### [PROBLEM TO SOLVE]
Between the line containing "revert i l." and the line containing "(∃ d', i + 1 ≤ j ∧ (d" lies a run of lines; give that run again exactly, with both of those lines, and nothing else from the entries below.

##########

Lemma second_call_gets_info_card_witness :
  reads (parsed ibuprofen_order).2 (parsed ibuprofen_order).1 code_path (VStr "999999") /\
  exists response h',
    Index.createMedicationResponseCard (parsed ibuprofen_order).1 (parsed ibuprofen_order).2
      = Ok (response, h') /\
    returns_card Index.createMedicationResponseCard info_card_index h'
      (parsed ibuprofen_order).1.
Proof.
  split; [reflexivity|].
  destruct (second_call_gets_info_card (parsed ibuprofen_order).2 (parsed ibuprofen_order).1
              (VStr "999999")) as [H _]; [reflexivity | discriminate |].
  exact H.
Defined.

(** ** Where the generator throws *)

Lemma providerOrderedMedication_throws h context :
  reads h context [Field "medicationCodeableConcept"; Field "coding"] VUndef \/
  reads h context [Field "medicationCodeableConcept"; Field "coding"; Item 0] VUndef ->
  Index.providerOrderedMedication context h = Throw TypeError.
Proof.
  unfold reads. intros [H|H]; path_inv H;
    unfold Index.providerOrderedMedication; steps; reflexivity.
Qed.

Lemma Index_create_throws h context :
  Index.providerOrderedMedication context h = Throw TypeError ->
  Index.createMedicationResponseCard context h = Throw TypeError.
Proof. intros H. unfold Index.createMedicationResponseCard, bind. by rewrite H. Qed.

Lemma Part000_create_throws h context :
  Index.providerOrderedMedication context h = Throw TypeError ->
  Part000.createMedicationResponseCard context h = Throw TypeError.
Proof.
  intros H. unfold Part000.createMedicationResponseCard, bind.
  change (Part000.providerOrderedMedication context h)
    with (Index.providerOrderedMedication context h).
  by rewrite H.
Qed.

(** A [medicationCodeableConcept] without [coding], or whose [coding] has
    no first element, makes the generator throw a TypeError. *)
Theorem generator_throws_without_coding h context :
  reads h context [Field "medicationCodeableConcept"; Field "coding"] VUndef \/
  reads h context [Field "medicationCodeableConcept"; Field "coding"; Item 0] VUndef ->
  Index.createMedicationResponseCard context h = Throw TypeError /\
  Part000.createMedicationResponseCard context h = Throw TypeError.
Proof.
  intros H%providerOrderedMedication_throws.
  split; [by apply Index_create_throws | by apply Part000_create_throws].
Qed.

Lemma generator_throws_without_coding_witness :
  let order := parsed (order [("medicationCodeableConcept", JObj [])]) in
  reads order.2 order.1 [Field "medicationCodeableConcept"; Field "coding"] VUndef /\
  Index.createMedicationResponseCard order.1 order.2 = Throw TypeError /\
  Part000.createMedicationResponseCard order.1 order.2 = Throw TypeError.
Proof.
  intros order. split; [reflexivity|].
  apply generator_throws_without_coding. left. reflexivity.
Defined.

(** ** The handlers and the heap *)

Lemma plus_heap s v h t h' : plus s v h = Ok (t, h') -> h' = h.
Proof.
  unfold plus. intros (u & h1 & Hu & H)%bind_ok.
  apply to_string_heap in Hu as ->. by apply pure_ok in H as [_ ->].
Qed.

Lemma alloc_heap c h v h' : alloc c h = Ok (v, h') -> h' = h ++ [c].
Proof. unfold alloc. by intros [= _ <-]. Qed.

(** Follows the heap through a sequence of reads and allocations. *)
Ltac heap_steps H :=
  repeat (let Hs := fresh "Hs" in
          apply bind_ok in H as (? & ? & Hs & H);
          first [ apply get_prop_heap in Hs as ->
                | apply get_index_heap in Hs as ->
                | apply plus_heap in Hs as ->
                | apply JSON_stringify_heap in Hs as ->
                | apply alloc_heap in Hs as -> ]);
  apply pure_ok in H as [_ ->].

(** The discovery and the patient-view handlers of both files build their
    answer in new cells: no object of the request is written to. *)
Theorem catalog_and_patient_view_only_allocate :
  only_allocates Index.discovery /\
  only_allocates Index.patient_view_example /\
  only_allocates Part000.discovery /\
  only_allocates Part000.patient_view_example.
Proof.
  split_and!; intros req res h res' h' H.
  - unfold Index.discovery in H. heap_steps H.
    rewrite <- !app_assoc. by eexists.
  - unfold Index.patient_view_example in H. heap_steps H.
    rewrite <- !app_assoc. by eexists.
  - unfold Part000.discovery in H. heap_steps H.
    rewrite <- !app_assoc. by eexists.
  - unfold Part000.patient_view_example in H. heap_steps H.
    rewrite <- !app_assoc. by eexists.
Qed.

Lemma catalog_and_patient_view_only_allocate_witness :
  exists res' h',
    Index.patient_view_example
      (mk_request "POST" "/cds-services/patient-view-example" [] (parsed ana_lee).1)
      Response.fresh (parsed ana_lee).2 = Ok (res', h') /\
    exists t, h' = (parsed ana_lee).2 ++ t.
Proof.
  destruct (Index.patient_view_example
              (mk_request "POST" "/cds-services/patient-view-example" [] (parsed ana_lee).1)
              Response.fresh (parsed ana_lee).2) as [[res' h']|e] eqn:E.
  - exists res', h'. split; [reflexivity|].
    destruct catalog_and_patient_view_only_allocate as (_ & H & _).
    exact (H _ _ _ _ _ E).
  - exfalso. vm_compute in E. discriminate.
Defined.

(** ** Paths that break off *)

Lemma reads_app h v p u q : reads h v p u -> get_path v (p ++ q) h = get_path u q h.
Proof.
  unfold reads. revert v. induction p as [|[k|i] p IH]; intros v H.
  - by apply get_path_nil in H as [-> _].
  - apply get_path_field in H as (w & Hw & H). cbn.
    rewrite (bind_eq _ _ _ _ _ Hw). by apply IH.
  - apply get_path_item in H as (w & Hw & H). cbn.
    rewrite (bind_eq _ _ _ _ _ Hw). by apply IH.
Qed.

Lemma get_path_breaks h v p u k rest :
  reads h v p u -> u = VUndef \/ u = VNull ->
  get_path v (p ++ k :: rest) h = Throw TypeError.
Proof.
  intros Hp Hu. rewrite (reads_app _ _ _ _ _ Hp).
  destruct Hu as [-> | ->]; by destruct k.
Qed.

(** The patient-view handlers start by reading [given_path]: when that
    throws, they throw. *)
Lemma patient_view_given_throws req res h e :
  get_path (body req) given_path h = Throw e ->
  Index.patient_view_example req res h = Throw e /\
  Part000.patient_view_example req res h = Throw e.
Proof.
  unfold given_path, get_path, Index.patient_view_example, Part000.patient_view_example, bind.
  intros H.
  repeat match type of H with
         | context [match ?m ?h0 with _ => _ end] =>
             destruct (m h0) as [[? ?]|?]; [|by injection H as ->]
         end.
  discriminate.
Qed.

##########

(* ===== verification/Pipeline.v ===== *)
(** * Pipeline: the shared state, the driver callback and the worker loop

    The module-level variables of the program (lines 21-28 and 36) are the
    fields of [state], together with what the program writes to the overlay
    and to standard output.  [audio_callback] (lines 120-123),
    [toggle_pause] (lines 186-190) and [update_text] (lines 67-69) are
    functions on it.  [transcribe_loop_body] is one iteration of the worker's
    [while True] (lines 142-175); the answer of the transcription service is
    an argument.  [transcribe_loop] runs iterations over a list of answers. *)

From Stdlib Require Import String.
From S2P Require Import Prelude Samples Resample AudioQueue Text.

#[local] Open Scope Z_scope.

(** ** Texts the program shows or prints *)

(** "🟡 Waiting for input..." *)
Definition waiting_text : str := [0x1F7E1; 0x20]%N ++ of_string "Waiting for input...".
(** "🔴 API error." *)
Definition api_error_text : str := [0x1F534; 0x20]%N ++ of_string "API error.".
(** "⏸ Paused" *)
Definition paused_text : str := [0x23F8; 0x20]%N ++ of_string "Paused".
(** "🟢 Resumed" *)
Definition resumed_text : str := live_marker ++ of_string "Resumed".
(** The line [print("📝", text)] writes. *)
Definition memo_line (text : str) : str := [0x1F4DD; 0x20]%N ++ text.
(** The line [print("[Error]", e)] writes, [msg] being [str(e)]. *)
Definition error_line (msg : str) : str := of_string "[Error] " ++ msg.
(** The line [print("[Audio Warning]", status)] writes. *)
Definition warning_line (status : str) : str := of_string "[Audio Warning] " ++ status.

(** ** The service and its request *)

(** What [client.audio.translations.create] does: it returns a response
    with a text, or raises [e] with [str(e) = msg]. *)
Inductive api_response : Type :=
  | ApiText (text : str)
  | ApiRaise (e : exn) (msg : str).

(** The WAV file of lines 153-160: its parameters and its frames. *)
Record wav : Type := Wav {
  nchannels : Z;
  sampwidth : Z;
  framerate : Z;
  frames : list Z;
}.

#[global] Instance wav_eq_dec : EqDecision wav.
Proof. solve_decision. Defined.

##########

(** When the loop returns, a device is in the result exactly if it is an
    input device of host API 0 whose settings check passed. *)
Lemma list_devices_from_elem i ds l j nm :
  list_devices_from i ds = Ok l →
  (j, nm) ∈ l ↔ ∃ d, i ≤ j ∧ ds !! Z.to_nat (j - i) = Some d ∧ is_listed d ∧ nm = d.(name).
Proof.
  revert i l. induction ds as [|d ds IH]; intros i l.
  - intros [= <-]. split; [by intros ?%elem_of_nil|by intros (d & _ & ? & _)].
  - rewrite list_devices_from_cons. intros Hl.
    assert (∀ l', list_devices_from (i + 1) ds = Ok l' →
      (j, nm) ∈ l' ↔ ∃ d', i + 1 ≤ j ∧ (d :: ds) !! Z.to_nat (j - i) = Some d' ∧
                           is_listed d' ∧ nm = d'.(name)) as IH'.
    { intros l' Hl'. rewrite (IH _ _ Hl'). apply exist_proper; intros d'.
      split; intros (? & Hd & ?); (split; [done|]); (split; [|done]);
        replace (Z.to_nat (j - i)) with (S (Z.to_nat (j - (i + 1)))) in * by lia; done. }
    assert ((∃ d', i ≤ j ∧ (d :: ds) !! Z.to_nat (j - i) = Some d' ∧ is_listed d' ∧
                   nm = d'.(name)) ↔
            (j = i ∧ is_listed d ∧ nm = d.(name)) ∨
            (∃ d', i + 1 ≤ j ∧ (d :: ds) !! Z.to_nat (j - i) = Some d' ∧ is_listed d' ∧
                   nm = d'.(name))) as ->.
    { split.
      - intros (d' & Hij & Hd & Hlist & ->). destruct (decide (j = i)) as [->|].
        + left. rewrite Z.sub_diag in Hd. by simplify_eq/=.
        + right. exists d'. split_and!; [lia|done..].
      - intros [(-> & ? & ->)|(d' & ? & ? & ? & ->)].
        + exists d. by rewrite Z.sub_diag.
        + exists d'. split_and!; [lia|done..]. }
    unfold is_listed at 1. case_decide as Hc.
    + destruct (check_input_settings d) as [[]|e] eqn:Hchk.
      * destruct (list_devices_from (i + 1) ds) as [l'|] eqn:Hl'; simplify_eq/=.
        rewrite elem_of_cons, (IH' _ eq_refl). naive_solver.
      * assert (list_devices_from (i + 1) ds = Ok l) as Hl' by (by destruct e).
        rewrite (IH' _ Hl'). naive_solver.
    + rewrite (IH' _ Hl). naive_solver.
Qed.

##########

### [WRITTEN REPLY]
  revert i l. induction ds as [|d ds IH]; intros i l.
  - intros [= <-]. split; [by intros ?%elem_of_nil|by intros (d & _ & ? & _)].
  - rewrite list_devices_from_cons. intros Hl.
    assert (∀ l', list_devices_from (i + 1) ds = Ok l' →
      (j, nm) ∈ l' ↔ ∃ d', i + 1 ≤ j ∧ (d :: ds) !! Z.to_nat (j - i) = Some d' ∧
                           is_listed d' ∧ nm = d'.(name)) as IH'.
    { intros l' Hl'. rewrite (IH _ _ Hl'). apply exist_proper; intros d'.
      split; intros (? & Hd & ?); (split; [done|]); (split; [|done]);
        replace (Z.to_nat (j - i)) with (S (Z.to_nat (j - (i + 1)))) in * by lia; done. }
    assert ((∃ d', i ≤ j ∧ (d :: ds) !! Z.to_nat (j - i) = Some d' ∧ is_listed d' ∧
                   nm = d'.(name)) ↔
            (j = i ∧ is_listed d ∧ nm = d.(name)) ∨
            (∃ d', i + 1 ≤ j ∧ (d :: ds) !! Z.to_nat (j - i) = Some d' ∧ is_listed d' ∧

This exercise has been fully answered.